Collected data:
Lemma not_reuse_condition force dt image :
  ~ reuse_condition ext force dt image ->
  checks_existence force dt = true ->
  image_exists_locally ext image = false.
Proof.
  intros Hnot [-> ->]%checks_existence_true.
  destruct (image_exists_locally ext image) eqn:Hex; [|done].
  by destruct Hnot.
Qed.

Lemma prepare_events_no_docker b dt arg tmp p t :
  EvDockerBuild p t ∉ prepare_events ext b dt arg tmp.
Proof.
  intros Hin. unfold prepare_events in Hin.
  destruct dt;
    [destruct (release_url ext b arg) as [url|];
       [destruct (wget_download ext url _)|]|];
    simpl in Hin; not_in_list Hin.
Qed.

Lemma prepare_events_body b dt arg tmp :
  Forall (fun e => is_handler_event e = false /\ is_existence_check e = false)
    (prepare_events ext b dt arg tmp).
Proof.
  unfold prepare_events.
  destruct dt;
    [destruct (release_url ext b arg) as [url|];
       [destruct (wget_download ext url _)|]|];
    simpl; repeat constructor.
Qed.

(** X1: whatever a call to [build] does and however it ends, the
    builder keeps its name, its URL template and its version extractor,
    and its dependency list keeps its elements. *)
Theorem build_preserves_builder cfg bc force b :
  let b' := builder_after (build ext cfg bc force) b in
  _name b' = _name b
  /\ _url_template b' = _url_template b
  /\ _version_from_image_name b' = _version_from_image_name b
  /\ _dependencies b' ≡ₚ _dependencies b.
Proof.
  cbn zeta. rewrite builder_after_build.
  destruct (dist_type_and_arg ext cfg); cbn [set_dependencies _name
    _url_template _version_from_image_name _dependencies];
    repeat split; try done.
  apply PyFacts.sort_Permutation.
Qed.

(** X2: the order in which the dependencies are declared shows in
    nothing that [build] does: two builders that differ in that order
    only get the same result and cause the same events. *)
Theorem build_independent_of_declaration_order cfg bc force b1 b2 :
  _name b1 = _name b2 ->
  _url_template b1 = _url_template b2 ->
  _version_from_image_name b1 = _version_from_image_name b2 ->
  _dependencies b1 ≡ₚ _dependencies b2 ->
  outcome (build ext cfg bc force) b1 = outcome (build ext cfg bc force) b2
  /\ trace_of (build ext cfg bc force) b1 = trace_of (build ext cfg bc force) b2.
Proof. apply build_congruence. Qed.

(** X3: the sort that an earlier call left in the builder changes no
    later call: [build] on the builder as an earlier call left it does
    what it does on the builder as declared. *)
Theorem build_after_build cfg0 bc0 force0 cfg bc force b :
  let b' := builder_after (build ext cfg0 bc0 force0) b in
  outcome (build ext cfg bc force) b' = outcome (build ext cfg bc force) b
  /\ trace_of (build ext cfg bc force) b' = trace_of (build ext cfg bc force) b.
Proof.
  cbn zeta. apply build_congruence; rewrite builder_after_build;
    destruct (dist_type_and_arg ext cfg0); try reflexivity.
  apply PyFacts.sort_Permutation.
Qed.

(** X11: the existence check is made only when the build is not forced
    and the dist type is RELEASE, only for the computed identifier, and
    then before anything else. *)
Theorem existence_check_only_for_unforced_release
    cfg bc force b dt arg image :
  dist_type_and_arg ext cfg = Ok (dt, arg) ->
  outcome (_get_image_name dt (version_argument dt arg) bc) b = Ok image ->
  let tr := trace_of (build ext cfg bc force) b in
  (forall i, EvImageExists i ∈ tr <->
             i = image /\ force = false /\ dt = RELEASE)
  /\ (force = false -> dt = RELEASE -> head tr = Some (EvImageExists image))
  /\ Forall (fun e => is_existence_check e = false) (tail tr).
Proof.
  intros Hd Himg tr. subst tr. unfold trace_of.
  rewrite (build_exact ext cfg bc force b dt arg image Hd Himg). cbn zeta.
  assert (Hno : forall i, EvImageExists i ∉ rebuild_events ext b bc dt arg image).
  { intros i Hin. unfold rebuild_events in Hin.
    pose proof (prepare_events_body b dt arg) as Hbody.
    apply elem_of_cons in Hin as [?|Hin]; [done|].
    destruct (tmp_dir_enter ext _) as [tmp|]; [|by apply elem_of_nil in Hin].
    rewrite !elem_of_app in Hin. destruct Hin as [Hin|[Hin|Hin]].
    - specialize (Hbody tmp). rewrite Forall_forall in Hbody.
      by destruct (Hbody _ Hin).
    - destruct (prepare_outcome ext b dt arg tmp); not_in_list Hin.
    - not_in_list Hin. }
  assert (Hall : Forall (fun e => is_existence_check e = false)
                   (rebuild_events ext b bc dt arg image)).
  { apply Forall_forall. intros [] Hin; try reflexivity. by destruct (Hno _ Hin). }
  destruct (checks_existence force dt) eqn:Hgate.
  - apply checks_existence_true in Hgate as [-> ->].
    destruct (image_exists_locally ext image); cbn [fst events].
    + split; [|split]; [|done|repeat constructor].
      intros i. rewrite !elem_of_cons, elem_of_nil. split.
      * intros [[= ->]|[?|[]]]; done.
      * intros (-> & _). by left.
    + split; [|split]; [|done|exact Hall].
      intros i. rewrite elem_of_cons. split.
      * intros [[= ->]|Hin]; [done|by destruct (Hno _ Hin)].
      * intros (-> & _). by left.
  - cbn [fst events]. split; [|split].
    + intros i. split; [intros Hin; by destruct (Hno _ Hin)|].
      intros (_ & Hf & Hr).
      assert (checks_existence force dt = true) by by apply checks_existence_true.
      congruence.
    + intros Hf Hr.
      assert (checks_existence force dt = true) by by apply checks_existence_true.
      congruence.
    + by apply Forall_tail.
Qed.

(** X12: when the preparation of the archive fails (the download of a
    RELEASE, the packing of a SNAPSHOT), [build] ends with that
    exception, the docker build is not started, and the handler of the
    scratch directory is left as the last thing. *)
Theorem failed_preparation_skips_docker_build
    cfg bc force b dt arg image tmp e :
  dist_type_and_arg ext cfg = Ok (dt, arg) ->
  outcome (_get_image_name dt (version_argument dt arg) bc) b = Ok image ->
  ~ reuse_condition ext force dt image ->
  tmp_dir_enter ext (scratch_dir ext bc b) = Ok tmp ->
  prepare_outcome ext b dt arg tmp = Raise e ->
  outcome (build ext cfg bc force) b = Raise e
  /\ (forall p t, EvDockerBuild p t ∉ trace_of (build ext cfg bc force) b)
  /\ last (trace_of (build ext cfg bc force) b)
     = Some (EvTmpDirExit (scratch_dir ext bc b)).
Proof.
  intros Hd Himg Hnot Henter Hprep. unfold outcome, trace_of.
  rewrite (build_exact ext cfg bc force b dt arg image Hd Himg). cbn zeta.
  unfold rebuild_outcome, rebuild_events. rewrite Henter, Hprep.
  rewrite app_nil_l.
  assert (Hlast : forall pre,
            last (pre ++ EvTmpDirEnter (scratch_dir ext bc b)
                  :: prepare_events ext b dt arg tmp
                  ++ [EvTmpDirExit (scratch_dir ext bc b)])
            = Some (EvTmpDirExit (scratch_dir ext bc b))).
  { intros pre. by rewrite app_comm_cons, app_assoc, last_snoc. }
  assert (Hdock : forall p t,
            EvDockerBuild p t ∉ EvTmpDirEnter (scratch_dir ext bc b)
              :: prepare_events ext b dt arg tmp
              ++ [EvTmpDirExit (scratch_dir ext bc b)]).
  { intros p t [?|Hin]%elem_of_cons; [done|].
    apply elem_of_app in Hin as [Hin|Hin]; [|not_in_list Hin].
    by apply prepare_events_no_docker in Hin. }
  destruct (checks_existence force dt) eqn:Hgate.
  - destruct (image_exists_locally ext image) eqn:Hex.
    + by rewrite (not_reuse_condition _ _ _ Hnot Hgate) in Hex.
    + cbn [fst snd events]. split; [done|]. split.
      * intros p t [?|Hin]%elem_of_cons; [done|]. by apply Hdock in Hin.
      * apply (Hlast [EvImageExists image]).
  - cbn [fst snd events]. split; [done|]. split; [exact Hdock|apply (Hlast [])].
Qed.

(** X13: when the docker build fails, [build] ends with that exception
    and returns no [ComponentConfig]; the build was started once, with
    the resource directory and the computed identifier, and the handler
    of the scratch directory is left as the last thing. *)
Theorem failed_docker_build_propagates
    cfg bc force b dt arg image tmp e :
  dist_type_and_arg ext cfg = Ok (dt, arg) ->
  outcome (_get_image_name dt (version_argument dt arg) bc) b = Ok image ->
  ~ reuse_condition ext force dt image ->
  tmp_dir_enter ext (scratch_dir ext bc b) = Ok tmp ->
  prepare_outcome ext b dt arg tmp = Ok tt ->
  docker_images_build ext (scratch_dir ext bc b) image = Raise e ->
  outcome (build ext cfg bc force) b = Raise e
  /\ (forall p t, EvDockerBuild p t ∈ trace_of (build ext cfg bc force) b ->
                  p = scratch_dir ext bc b /\ t = image)
  /\ EvDockerBuild (scratch_dir ext bc b) image
     ∈ trace_of (build ext cfg bc force) b
  /\ last (trace_of (build ext cfg bc force) b)
     = Some (EvTmpDirExit (scratch_dir ext bc b)).
Proof.
  intros Hd Himg Hnot Henter Hprep Hdocker. unfold outcome, trace_of.
  rewrite (build_exact ext cfg bc force b dt arg image Hd Himg). cbn zeta.
  unfold rebuild_outcome, rebuild_events. rewrite Henter, Hprep, Hdocker.
  set (dir := scratch_dir ext bc b) in *.
  set (evs := EvTmpDirEnter dir :: prepare_events ext b dt arg tmp
              ++ [EvPrint _; EvDockerBuild dir image] ++ [EvTmpDirExit dir]).
  assert (Hlast : forall pre, last (pre ++ evs) = Some (EvTmpDirExit dir)).
  { intros pre. subst evs.
    by rewrite app_comm_cons, (app_assoc _ [_; _]), !app_assoc, last_snoc. }
  assert (Hin : EvDockerBuild dir image ∈ evs).
  { subst evs. rewrite elem_of_cons, !elem_of_app, !elem_of_cons. auto 10. }
  assert (Honly : forall p t, EvDockerBuild p t ∈ evs -> p = dir /\ t = image).
  { subst evs. intros p t [?|H]%elem_of_cons; [done|].
    apply elem_of_app in H as [H|H];
      [by apply prepare_events_no_docker in H|].
    apply elem_of_cons in H as [?|H]; [done|].
    apply elem_of_cons in H as [[= -> ->]|H]; [done|]. not_in_list H. }
  destruct (checks_existence force dt) eqn:Hgate.
  - destruct (image_exists_locally ext image) eqn:Hex.
    + by rewrite (not_reuse_condition _ _ _ Hnot Hgate) in Hex.
    + cbn [fst snd events]. split; [done|]. split; [|split].
      * intros p t [?|H]%elem_of_cons; [done|by apply Honly].
      * by right.
      * apply (Hlast [EvImageExists image]).
  - cbn [fst snd events]. split; [done|]. split; [exact Honly|].
    split; [exact Hin|apply (Hlast [])].
Qed.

- [What you need to do]: Where a line of the data holds "when", show that line.

- [Output of the exercise]:
(** X11: the existence check is made only when the build is not forced
(** X12: when the preparation of the archive fails (the download of a
(** X13: when the docker build fails, [build] ends with that exception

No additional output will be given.